What you will do: Below are the records. Retype exactly the lines between the lines holding "Proof. apply preserves_fmap, preserves_utc_now." and "Lemma preserves_select_task id", inclusive.

++++ Available data ++++

(* ===== verification/WellFormed.v ===== *)
(** The well-formedness invariant of the runtime database (references between
    tables, event numbering, values every reader can decode, question order)
    and the proof that every statement the operations are made of keeps it. *)
From S2P Require Import Prelude Status View Chrono Database.

Definition is_col {A} (P : A → Prop) (o : option A) : Prop := match o with Some a => P a | None => True end.

Definition view_ok (c : view_cols) : Prop := is_ok (repository_view_reference_from_database c) = true.

(** Every column of a task row holds a value its reader accepts. *)
Record task_wf (t : task_row) : Prop := {
  tw_status : valid_status (t_status t);
  tw_paused : is_col valid_status (t_paused_status t);
  tw_awaiting : is_col valid_status (t_awaiting_human_status t);
  tw_retries : is_u32 (t_check_retries t);
  tw_cycles : is_u32 (t_review_cycles t);
  tw_dispatches : is_u32 (t_executor_dispatches t);
  tw_recorded : t_human_answer_recorded t = 0 ∨ t_human_answer_recorded t = 1;
  tw_view : view_ok (t_view t) }.

Record run_wf (r : run_row) : Prop := {
  rw_pid : is_col is_u32 (r_pid r);
  rw_view : view_ok (r_view r) }.

Record db_wf (d : db) : Prop := {
  dw_tasks : map_Forall (λ _, task_wf) (d_tasks d);
  dw_runs : map_Forall (λ _, run_wf) (d_runs d);
  (** foreign keys *)
  dw_run_task : map_Forall (λ _ r, is_Some (d_tasks d !! r_task_id r)) (d_runs d);
  dw_event_run : Forall (λ e, is_col (λ r, is_Some (d_runs d !! r)) (e_run_id e)) (d_events d);
  (** event ids are positive, increasing and bounded by the counter *)
  dw_event_sorted : StronglySorted Z.lt (map e_id (d_events d));
  dw_event_range : Forall (λ e, 0 < e_id e ≤ d_event_seq d) (d_events d);
  dw_seq : 0 ≤ d_event_seq d;
  (** question orders are event ids and no two tasks share one *)
  dw_order_range : map_Forall (λ _ t, is_col (λ n, 0 < n ≤ d_event_seq d) (t_human_question_order t)) (d_tasks d);
  dw_order_inj : ∀ i j t u n, d_tasks d !! i = Some t → d_tasks d !! j = Some u →
    t_human_question_order t = Some n → t_human_question_order u = Some n → i = j;
  (** the canonical graph status is one of the values of its CHECK constraint *)
  dw_graph_status : is_col (λ p, p_graph_status p ∈ ["unknown"; "stale"; "fresh"]) (d_prs d) }.

Definition wf (w : world) : Prop := db_wf (w_db w).

(** ** Queries *)
Lemma elem_of_tasks_where p d id t : (id, t) ∈ tasks_where p d ↔ d_tasks d !! id = Some t ∧ p id t = true.
Proof. unfold tasks_where. rewrite list_elem_of_filter, elem_of_map_to_list. simpl. tauto. Qed.

Lemma elem_of_runs_where p d id r : (id, r) ∈ runs_where p d ↔ d_runs d !! id = Some r ∧ p id r = true.
Proof. unfold runs_where. rewrite list_elem_of_filter, elem_of_map_to_list. simpl. tauto. Qed.
#[global] Instance by_id_cmp {R} : TotalCmp (@by_id R).
Proof. exact (on_key_cmp fst String.compare string_cmp). Qed.

(** ** Row lemmas *)
Lemma view_ok_default : view_ok view_cols_default.
Proof. reflexivity. Qed.
Lemma view_ok_to_cols v : validate v = Ok tt → view_ok (view_to_cols v).
Proof. intros H. unfold view_ok. by rewrite view_from_to_cols. Qed.

(** A rejected submission's view: the tree is dropped and the view is mutable again. *)
Definition unfreeze_cols (c : view_cols) : view_cols :=
  c <| c_tree_algorithm := None |> <| c_tree_digest := None |> <| c_lifecycle := "mutable" |>.

Lemma unfreeze_to_cols v : unfreeze_cols (view_to_cols v) = view_to_cols (mutable_successor v).
Proof. done. Qed.
Lemma view_ok_unfreeze c : view_ok c → view_ok (unfreeze_cols c).
Proof.
  unfold view_ok at 1. destruct (repository_view_reference_from_database c) as [v|] eqn:E; [|done].
  intros _. apply view_to_from_cols in E as [<- Hv]. rewrite unfreeze_to_cols.
  by apply view_ok_to_cols, view_mutable_successor_valid.
Qed.

Lemma task_row_default_wf path status : valid_status status → task_wf (task_row_default path status).
Proof. intros H. pose proof is_u32_0. split; simpl; auto using view_ok_default. Qed.
Lemma no_lease_wf t : task_wf t → task_wf (no_lease t).
Proof. by destruct 1; split. Qed.

Create HintDb rows discriminated.
#[export] Hint Resolve view_ok_default view_ok_to_cols view_ok_unfreeze task_row_default_wf no_lease_wf
  valid_status_as_str is_u32_0 as_u32_range : rows.

#[export] Hint Extern 5 (valid_status _) => solve [exact (eq_refl true)] : rows.

(** The new row of an update keeps the row invariant and does not touch the
    question order, except to clear it. *)
Definition row_update (f : task_row → task_row) : Prop :=
  ∀ t, task_wf t → task_wf (f t) ∧
    (t_human_question_order (f t) = t_human_question_order t ∨ t_human_question_order (f t) = None).

Ltac solve_row_update :=
  let t := fresh "t" in
  intros t []; split; [split; cbn -[as_str]; eauto with rows|cbn; auto].

(** ** Database updates *)
Section updates.
Context (d : db) (Hd : db_wf d).

Lemma db_wf_set_tasks id t :
  task_wf t →
  is_col (λ n, 0 < n ≤ d_event_seq d) (t_human_question_order t) →
  (∀ j u n, j ≠ id → d_tasks d !! j = Some u → t_human_question_order u = Some n →
    t_human_question_order t ≠ Some n) →
  db_wf (d <| d_tasks := <[id := t]> (d_tasks d) |>).
Proof.
  intros Ht Hr Hn. destruct Hd. split; simpl; try done.
  - by apply map_Forall_insert_2.
  - intros i r Hi. destruct (decide (r_task_id r = id)) as [->|Hne].
    + rewrite lookup_insert_eq. eauto.
    + rewrite lookup_insert_ne by done. eauto.
  - by apply map_Forall_insert_2.
  - intros i j a b n. rewrite !lookup_insert_Some.
    intros [[<- <-]|[Hi Ha]] [[<- <-]|[Hj Hb]] Hoa Hob; eauto.
    + exfalso. eapply (Hn j b n); eauto.
    + exfalso. eapply (Hn i a n); eauto.
Qed.

Lemma db_wf_update_row id t u :
  d_tasks d !! id = Some t → task_wf u →
  (t_human_question_order u = t_human_question_order t ∨ t_human_question_order u = None) →
  db_wf (d <| d_tasks := <[id := u]> (d_tasks d) |>).
Proof.
  intros Ht Hu Ho. apply db_wf_set_tasks; [done| |].
  - destruct Ho as [->| ->]; [|done]. exact (dw_order_range _ Hd _ _ Ht).
  - intros j v n Hj Hv Hn Hun. destruct Ho as [Ho|Ho]; [|congruence]. rewrite Ho in Hun.
    apply Hj. eapply (dw_order_inj _ Hd); eauto.
Qed.

Lemma db_wf_new_row id u :
  task_wf u → t_human_question_order u = None → db_wf (d <| d_tasks := <[id := u]> (d_tasks d) |>).
Proof. intros Hu Ho. apply db_wf_set_tasks; [done|by rewrite Ho|congruence]. Qed.

Lemma db_wf_set_run id r :
  run_wf r → is_Some (d_tasks d !! r_task_id r) → db_wf (d <| d_runs := <[id := r]> (d_runs d) |>).
Proof.
  intros Hr Ht. destruct Hd. split; simpl; try done.
  - by apply map_Forall_insert_2.
  - by apply map_Forall_insert_2.
  - eapply Forall_impl; [exact dw_event_run0|]. intros e Hi. cbn beta in Hi |- *. destruct (e_run_id e) as [i|]; [|done]. simpl in *.
    destruct (decide (i = id)) as [->|Hne].
    + rewrite lookup_insert_eq. eauto.
    + by rewrite lookup_insert_ne.
Qed.

Lemma db_wf_add_event run_id type p now :
  is_col (λ r, is_Some (d_runs d !! r)) run_id →
  db_wf (d <| d_events := (d_events d ++ [EventRow (d_event_seq d + 1) run_id type p now])%list |>
           <| d_event_seq := d_event_seq d + 1 |>).
Proof.
  intros Hrun. destruct Hd. split; simpl; try done; try lia.
  - apply Forall_app. split; [done|]. constructor; [done|constructor].
  - rewrite map_app. apply StronglySorted_app. split_and!; [|done|repeat constructor].
    intros x y (e & -> & He)%list_elem_of_fmap Hy%list_elem_of_singleton. subst y. simpl.
    rewrite Forall_forall in dw_event_range0. specialize (dw_event_range0 _ He). lia.
  - apply Forall_app. split; [|constructor; [simpl; lia|constructor]].
    eapply Forall_impl; [exact dw_event_range0|]. intros e He. simpl in He |- *. lia.
  - intros i t Ht. specialize (dw_order_range0 i t Ht). simpl in dw_order_range0 |- *.
    destruct (t_human_question_order t); simpl in *; [lia|done].
Qed.

Lemma db_wf_set_prs p :
  p_graph_status p ∈ ["unknown"; "stale"; "fresh"] → db_wf (d <| d_prs := Some p |>).
Proof. intros Hp. by destruct Hd; split. Qed.
End updates.

(** ** Statements keep the invariant *)
Section statements.
Context {CH : Chrono}.

Lemma preserves_put_db f : (∀ d, db_wf d → db_wf (f d)) → preserves wf (put_db f).
Proof. intros Hf. apply preserves_modify. intros w. apply Hf. Qed.
Lemma preserves_get_db : preserves wf get_db.
Proof. apply preserves_gets. Qed.
Lemma preserves_utc_now : preserves wf utc_now.
Proof. intros w Hw. unfold utc_now. by destruct (w_ticks w). Qed.
Lemma preserves_fmap {A B} (I : world → Prop) (f : A → B) (m : st world A) :
  preserves I m → preserves I (f <$> m).
Proof.
  intros Hm w Hw. specialize (Hm w Hw). unfold fmap, st_fmap. by destruct (m w) as [[]].
Qed.
Lemma preserves_timestamp : preserves wf timestamp.
Proof. apply preserves_fmap, preserves_utc_now. Qed.
Lemma preserves_transaction {A} (m : st world A) : preserves wf m → preserves wf (transaction m).
Proof.
  intros Hm w Hw. specialize (Hm w Hw). unfold transaction.
  by destruct (m w) as [[a|e] w'].
Qed.
Lemma preserves_select_task id : preserves wf (select_task id).
Proof. apply preserves_gets. Qed.
Lemma preserves_select_run id : preserves wf (select_run id).
Proof. apply preserves_gets. Qed.

Lemma preserves_update_task_where id p f : row_update f → preserves wf (update_task_where id p f).
Proof.
  intros Hf w Hw. unfold update_task_where, select_task, gets, mbind, st_bind.
  destruct (d_tasks (w_db w) !! id) as [t|] eqn:Ht; simpl; [|done].
  destruct (p t); simpl; [|done].
  destruct (Hf t (dw_tasks _ Hw _ _ Ht)). eapply db_wf_update_row; eauto.
Qed.
Lemma preserves_update_task id f : row_update f → preserves wf (update_task id f).
Proof. apply preserves_update_task_where. Qed.

Lemma preserves_update_run id f :
  (∀ r, run_wf r → run_wf (f r)) → (∀ r, r_task_id (f r) = r_task_id r) → preserves wf (update_run id f).
Proof.
  intros Hf Hid w Hw. unfold update_run, select_run, gets, mbind, st_bind.
  destruct (d_runs (w_db w) !! id) as [r|] eqn:Hr; simpl; [|done].
  apply db_wf_set_run; [done|exact (Hf _ (dw_runs _ Hw _ _ Hr))|].
  rewrite Hid. exact (dw_run_task _ Hw _ _ Hr).
Qed.

Lemma preserves_insert_or_ignore_task id path status :
  valid_status status → preserves wf (insert_or_ignore_task id path status).
Proof.
  intros Hs w Hw. unfold insert_or_ignore_task, select_task, gets, mbind, st_bind.
  destruct (d_tasks (w_db w) !! id) as [t|]; simpl; [done|].
  apply db_wf_new_row; [done|by apply task_row_default_wf|done].
Qed.
Lemma preserves_ensure_task_exists id path : preserves wf (ensure_task_exists id path).
Proof.
  apply preserves_bind; [|intros ?; apply preserves_ret].
  apply preserves_insert_or_ignore_task, valid_status_as_str.
Qed.

Lemma preserves_insert_run id r : run_wf r → preserves wf (insert_run id r).
Proof.
  intros Hr w Hw. unfold insert_run, get_db, gets, mbind, st_bind.
  destruct (d_runs (w_db w) !! id); simpl; [done|].
  destruct (d_tasks (w_db w) !! r_task_id r) eqn:Ht; simpl; [|done].
  apply db_wf_set_run; [done|done|]. by rewrite Ht.
Qed.

Lemma preserves_insert_event_in_transaction run_id type p :
  preserves wf (insert_event_in_transaction run_id type p).
Proof.
  apply preserves_bind; [apply preserves_timestamp|]. intros now w Hw.
  unfold get_db, gets, mbind, st_bind. simpl.
  destruct (match run_id with None => true | Some r => some (d_runs (w_db w) !! r) end) eqn:E; simpl; [|done].
  apply db_wf_add_event; [done|]. destruct run_id as [r|]; [|done]. simpl.
  by destruct (d_runs (w_db w) !! r).
Qed.
Lemma preserves_insert_event run_id type p : preserves wf (insert_event run_id type p).
Proof.
  apply preserves_bind; [|intros _; apply preserves_insert_event_in_transaction].
  destruct run_id; [|apply preserves_ret].
  apply preserves_bind; [apply preserves_select_run|intros ?; apply preserves_ensure].
Qed.

Lemma preserves_upsert_task id path status spec milestone :
  preserves wf (upsert_task id path status spec milestone).
Proof.
  intros w Hw. unfold upsert_task, select_task, gets, mbind, st_bind. simpl.
  destruct (d_tasks (w_db w) !! id) as [t|] eqn:Ht; simpl.
  - eapply db_wf_update_row; [done|done| |by left].
    destruct (dw_tasks _ Hw _ _ Ht). split; simpl; auto using valid_status_as_str.
  - apply db_wf_new_row; [done| |done].
    destruct (task_row_default_wf path (as_str status) (valid_status_as_str _)). by split.
Qed.
Lemma preserves_clear_task_lease id : preserves wf (clear_task_lease id).
Proof.
  apply preserves_bind; [|intros ?; apply preserves_ret]. apply preserves_update_task. solve_row_update.
Qed.

Lemma preserves_update_prs_where p f :
  (∀ r, p_graph_status r ∈ ["unknown"; "stale"; "fresh"] → p_graph_status (f r) ∈ ["unknown"; "stale"; "fresh"]) →
  preserves wf (update_prs_where p f).
Proof.
  intros Hf w Hw. unfold update_prs_where, get_db, gets, mbind, st_bind. simpl.
  destruct (d_prs (w_db w)) as [r|] eqn:Hr; simpl; [|done]. destruct (p r); simpl; [|done].
  apply db_wf_set_prs; [done|]. apply Hf. pose proof (dw_graph_status _ Hw) as Hg. by rewrite Hr in Hg.
Qed.
Lemma preserves_update_prs f :
  (∀ r, p_graph_status r ∈ ["unknown"; "stale"; "fresh"] → p_graph_status (f r) ∈ ["unknown"; "stale"; "fresh"]) →
  preserves wf (update_prs f).
Proof. apply preserves_update_prs_where. Qed.
Lemma preserves_ensure_project_runtime_state_row : preserves wf ensure_project_runtime_state_row.
Proof.
  apply preserves_bind; [apply preserves_timestamp|]. intros now. apply preserves_put_db.
  intros d Hd. destruct (d_prs d); [done|]. apply db_wf_set_prs; [done|]. simpl. set_solver.
Qed.

Lemma preserves_claim_task_in_transaction id agent lease now :
  preserves wf (claim_task_in_transaction id agent lease now).
Proof.
  apply preserves_bind; [|intros ?; apply preserves_insert_event_in_transaction].
  apply preserves_update_task. solve_row_update.
Qed.
End statements.

#[export] Hint Resolve preserves_get_db preserves_utc_now preserves_timestamp
  preserves_select_task preserves_select_run preserves_ensure_task_exists
  preserves_insert_event_in_transaction preserves_insert_event preserves_upsert_task
  preserves_clear_task_lease preserves_ensure_project_runtime_state_row
  preserves_claim_task_in_transaction : preserves.

(** Statement-by-statement proof that an operation keeps [wf]. *)
Ltac wf_step :=
  lazymatch goal with
  | |- preserves wf (transaction _) => apply preserves_transaction
  | |- preserves wf (update_task _ _) => apply preserves_update_task; solve_row_update
  | |- preserves wf (update_task_where _ _ _) => apply preserves_update_task_where; solve_row_update
  | |- preserves wf (update_prs _) => apply preserves_update_prs; cbn; set_solver
  | |- preserves wf (update_prs_where _ _) => apply preserves_update_prs_where; cbn; set_solver
  | |- _ => preserves_step
  end.
Ltac solve_wf := repeat wf_step.

Section helpers.
Context {CH : Chrono}.

Lemma preserves_write_last_spec_path p : preserves wf (write_last_spec_path_to_database p).
Proof. unfold write_last_spec_path_to_database. solve_wf. Qed.
Lemma preserves_write_last_spec_archive_path p : preserves wf (write_last_spec_archive_path_to_database p).
Proof. unfold write_last_spec_archive_path_to_database. solve_wf. Qed.
Lemma preserves_write_project_selection s : preserves wf (write_project_selection_to_database s).
Proof. unfold write_project_selection_to_database. solve_wf. Qed.
End helpers.
#[export] Hint Resolve preserves_write_last_spec_path preserves_write_last_spec_archive_path
  preserves_write_project_selection : preserves.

++++

Task solution:
Proof. apply preserves_fmap, preserves_utc_now. Qed.
Lemma preserves_transaction {A} (m : st world A) : preserves wf m → preserves wf (transaction m).
Proof.
  intros Hm w Hw. specialize (Hm w Hw). unfold transaction.
  by destruct (m w) as [[a|e] w'].
Qed.
Lemma preserves_select_task id : preserves wf (select_task id).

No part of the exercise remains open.